The Bear Growls: Peppermill Reno stupidity and cheapness — Marketing trying to equal Circus Reno stupidity?

Peppermill Reno recently sent out “birthday month” promotions to patrons who list birthdays in July.  Some of the offers appeared to be for slightly more freeplay than some patrons normally receive as part of the Peppermill’s marketing efforts.  A nice touch, especially in view of the current economic climate.  It seemed like a good way to ensure that these “good customers” visit the Peppermill during July.

But wait: A few days later, another letter was sent out, retracting the offers and replacing the decent free play offer with a lousy “gift card” of face value  about 30% of the face value of the freeplay.  Peppermill freeplay is automatically  loaded  directly onto players cards with no time-wasting, annoying line-standing  (see  previous Growl about Circus Circus Reno’s stupidity).  However,  redemption of the inferior “gift card” offer will require standing in line at the players’ club.

Could Peppermill be trying to equal Circus Circus in stupidity?  Where do casinos find these clowns?  It is petty and stupid for the Peppermill to retract the better offers. It likely will annoy many patrons. I laughed it off, realizing the stupidity of many casino marketing people, but others may not be so forgiving and will take their future business elsewhere. After the original mailers were sent out, Peppermill should have sucked it up and moved on, leaving patrons with a nice birthday surprise.  Instead, Peppermill’s managers chose to deliberately antagonize patrons.  Mind-boggling.

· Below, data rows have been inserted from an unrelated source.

(* ===== verification/Fat32.v ===== *)
(** The FAT32 driver, src/fs/fat32.c: the cluster allocator on the cached table, directories
    and names, reading, writing, creating, deleting and renaming files, mounting and
    formatting.  It runs on a block device given by the class of SectorDev.v.

    An inode is a value that goes in and comes back changed: every inode is a block of its
    own, which only its holder changes.  The kernel's [malloc] panics instead of returning
    NULL for a request of at least one byte (Heap.v), so the tests of its result are left
    out, except where the size may be 0.  Buffers on the stack start with the bytes [stk]
    says; a transfer that is longer than its buffer is [Crash]. *)

From S2P Require Import Prelude Bytes Buffer SectorDev.

(** * Data *)

Definition FAT32_EOC : Z := 0x0FFFFFF8.
Definition FAT32_BAD : Z := 0x0FFFFFF7.
Definition FAT32_FREE : Z := 0.
Definition FAT_ATTR_DIRECTORY : Z := 0x10.
Definition FAT_ATTR_ARCHIVE : Z := 0x20.
Definition FAT_ATTR_LFN : Z := 0x0F.
Definition FT_REG_FILE : Z := 1.
Definition FT_DIR : Z := 2.

(** [fat32]; of [bpb] and [fsinfo] the fields that are used after mounting. *)
Record fat32 := mk_fat {
  fat_size_32 : Z;
  free_count : Z;
  next_free : Z;
  bytes_per_sector : Z;
  sectors_per_cluster : Z;
  bytes_per_cluster : Z;
  total_clusters : Z;
  fat_start : Z;
  data_start : Z;
  root_cluster : Z;
  fsinfo_sector : Z;
  fat_cache : list Z;
  fat_entries : Z;
  dirty : bool
}.

Definition with_fat (f : fat32) (free next : Z) (cache : list Z) (d : bool) : fat32 :=
  mk_fat (fat_size_32 f) free next (bytes_per_sector f) (sectors_per_cluster f) (bytes_per_cluster f)
    (total_clusters f) (fat_start f) (data_start f) (root_cluster f) (fsinfo_sector f) cache (fat_entries f) d.

(** [fat32_inode_private_t], without the pointer to the file system. *)
Record fat32_priv := mk_priv {
  first_cluster : Z;
  dir_cluster : Z;
  dir_entry : Z;
  parent_cluster : Z;
  entry_offset : Z
}.

(** The fields of [vfs_inode_t] the driver uses. *)
Record inode := mk_inode { i_mode : Z; i_size : Z; i_private : fat32_priv }.

Definition with_first (ino : inode) (c : Z) : inode :=
  let p := i_private ino in
  mk_inode (i_mode ino) (i_size ino) (mk_priv c (dir_cluster p) (dir_entry p) (parent_cluster p) (entry_offset p)).

Definition with_size (ino : inode) (n : Z) : inode := mk_inode (i_mode ino) n (i_private ino).

(** What read_rtc_time and read_rtc_date deliver. *)
Record rtc := mk_rtc { rtc_hh : Z; rtc_mm : Z; rtc_ss : Z; rtc_year : Z; rtc_month : Z; rtc_day : Z }.

Definition FAT_DATE (t : rtc) : Z :=
  Z.lor (Z.lor (u32 (Z.shiftl (u32 (rtc_year t - 1980)) 9)) (u32 (Z.shiftl (rtc_month t) 5))) (rtc_day t).
Definition FAT_TIME (t : rtc) : Z :=
  Z.lor (Z.lor (u32 (Z.shiftl (rtc_hh t) 11)) (u32 (Z.shiftl (rtc_mm t) 5))) (rtc_ss t / 2).

(** * The table of clusters *)

(** [fat_cache[c]] *)
Definition fat_get (f : fat32) (c : Z) : outcome Z :=
  if (0 <=? c) && (c <? Z.of_nat (length (fat_cache f))) then Ret (get (fat_cache f) c) else Crash.

Definition fat_set (f : fat32) (c v : Z) : outcome fat32 :=
  if (0 <=? c) && (c <? Z.of_nat (length (fat_cache f)))
  then Ret (with_fat f (free_count f) (next_free f) (set (fat_cache f) c v) (dirty f)) else Crash.

Definition fat32_next_cluster (f : fat32) (cluster : Z) : outcome Z :=
  (if (cluster <? 2) || (fat_entries f <=? cluster) then Ret FAT32_EOC
   else
     do next <- fat_get f cluster;
     if FAT32_EOC <=? next then Ret FAT32_EOC
     else if (next =? FAT32_FREE) || (next =? FAT32_BAD) then Ret FAT32_EOC
     else Ret next)%out.

(** The loop of [fat32_alloc_cluster], [n] steps from [i]. *)
Fixpoint alloc_from (n : nat) (i start : Z) (f : fat32) : outcome (Z * fat32) :=
  (match n with
   | O => Ret (0, f)
   | S n' =>
       let cluster := u32 (start + i) in
       let cluster := if fat_entries f <=? cluster then u32 (2 + (cluster - fat_entries f)) else cluster in
       do v <- fat_get f cluster;
       if v =? FAT32_FREE then
         do f <- fat_set f cluster FAT32_EOC;
         let next := u32 (cluster + 1) in
         let next := if fat_entries f <=? next then 2 else next in
         Ret (cluster, with_fat f (u32 (free_count f - 1)) next (fat_cache f) true)
       else alloc_from n' (i + 1) start f
   end)%out.

Definition fat32_alloc_cluster (f : fat32) : outcome (Z * fat32) :=
  let start := next_free f in
  let start := if (start <? 2) || (fat_entries f <=? start) then 2 else start in
  alloc_from (Z.to_nat (u32 (fat_entries f - 2))) 0 start f.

  1. If the initial mailing and the retraction-mailing were only to those Player’s Club members with birthdays in that month, then atleast fewer people will be offended than if this involved the mass mailings to all members of the Player’s Club.

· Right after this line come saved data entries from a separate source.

(* ===== verification/Fat32Data.v ===== *)
(** File contents in the FAT32 driver (Fat32.v): clusters as ranges of the device, reading a
    file as a part of the bytes of its chain, and writing as a change of that part. *)

From S2P Require Import Prelude Bytes Buffer SectorDev Fat32 Fat32Chain.

(** * The volume *)

Section volume.
Context {D : Type} `{SectorDev D}.

(** The device holds [l], and the geometry is that of a mounted volume. *)
Record vol_ok (fs : fatfs D) (l : list Z) : Prop := mk_vol_ok {
  vo_dev : sd_holds (fs_dev fs) l;
  vo_fat : fat_ok (fs_fat fs);
  vo_spc : 0 < sectors_per_cluster (fs_fat fs) < 256;
  vo_bpc : bytes_per_cluster (fs_fat fs) = 512 * sectors_per_cluster (fs_fat fs);
  vo_data : 0 <= data_start (fs_fat fs)
}.

(** Where cluster [c] begins, and that it is inside the device. *)
Definition cluster_pos (f : fat32) (c : Z) : Z := 512 * (data_start f + (c - 2) * sectors_per_cluster f).

Definition in_volume (f : fat32) (l : list Z) (c : Z) : Prop :=
  2 <= c /\ cluster_pos f c + bytes_per_cluster f <= Z.of_nat (length l) /\
  data_start f + (c - 2) * sectors_per_cluster f < 2 ^ 32.

Definition cluster_bytes (f : fat32) (l : list Z) (c : Z) : list Z := slice l (cluster_pos f c) (bytes_per_cluster f).

Definition file_bytes (f : fat32) (l : list Z) (cs : list Z) : list Z := concat (cluster_bytes f l <$> cs).

Lemma length_cluster_bytes (fs : fatfs D) (l : list Z) (c : Z) :
  vol_ok fs l -> in_volume (fs_fat fs) l c ->
  Z.of_nat (length (cluster_bytes (fs_fat fs) l c)) = bytes_per_cluster (fs_fat fs).
Proof.
  intros [_ _ Hs Hb Hd] (H2 & H3 & _). apply length_slice; [| lia | done]. unfold cluster_pos. nia.
Qed.

Lemma length_file_bytes (fs : fatfs D) (l cs : list Z) :
  vol_ok fs l -> Forall (in_volume (fs_fat fs) l) cs ->
  Z.of_nat (length (file_bytes (fs_fat fs) l cs)) = bytes_per_cluster (fs_fat fs) * Z.of_nat (length cs).
Proof.
  intros Hv. unfold file_bytes. induction 1 as [|c cs Hc _ IH]; cbn [fmap list_fmap concat length]; [lia |].
  rewrite length_app, Nat2Z.inj_add, IH, (length_cluster_bytes fs) by done. lia.
Qed.

Lemma cluster_sector_pos (fs : fatfs D) (l : list Z) (c : Z) :
  vol_ok fs l -> in_volume (fs_fat fs) l c ->
  0 <= cluster_sector (fs_fat fs) c /\ cluster_sector (fs_fat fs) c * 512 = cluster_pos (fs_fat fs) c /\
  cluster_sector (fs_fat fs) c + sectors_per_cluster (fs_fat fs) <= sd_total (fs_dev fs).
Proof.
  intros [Hh _ Hs Hb Hd] (H2 & H3 & H4). unfold cluster_sector, cluster_pos in *.
  destruct (sd_holds_ok _ _ Hh) as (_ & _ & Hl & _). 
  assert (Hy : 0 <= (c - 2) * sectors_per_cluster (fs_fat fs)) by nia.
  revert Hy H3 H4. generalize ((c - 2) * sectors_per_cluster (fs_fat fs)). intros y Hy H3 H4.
  rewrite wrap_small by (split; lia). lia.
Qed.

    The casino management should have learned: you give your word, you keep it! What pittance were they trying to undo with a revised mailing anyway? Irrespective of how utterly foolish the terms of that revised mailing are it was wrong to issue the revision.

    I can just see some dolt who instituted the new policy also giving a lecture to the dealers about making the customer’s experience a pleasant one.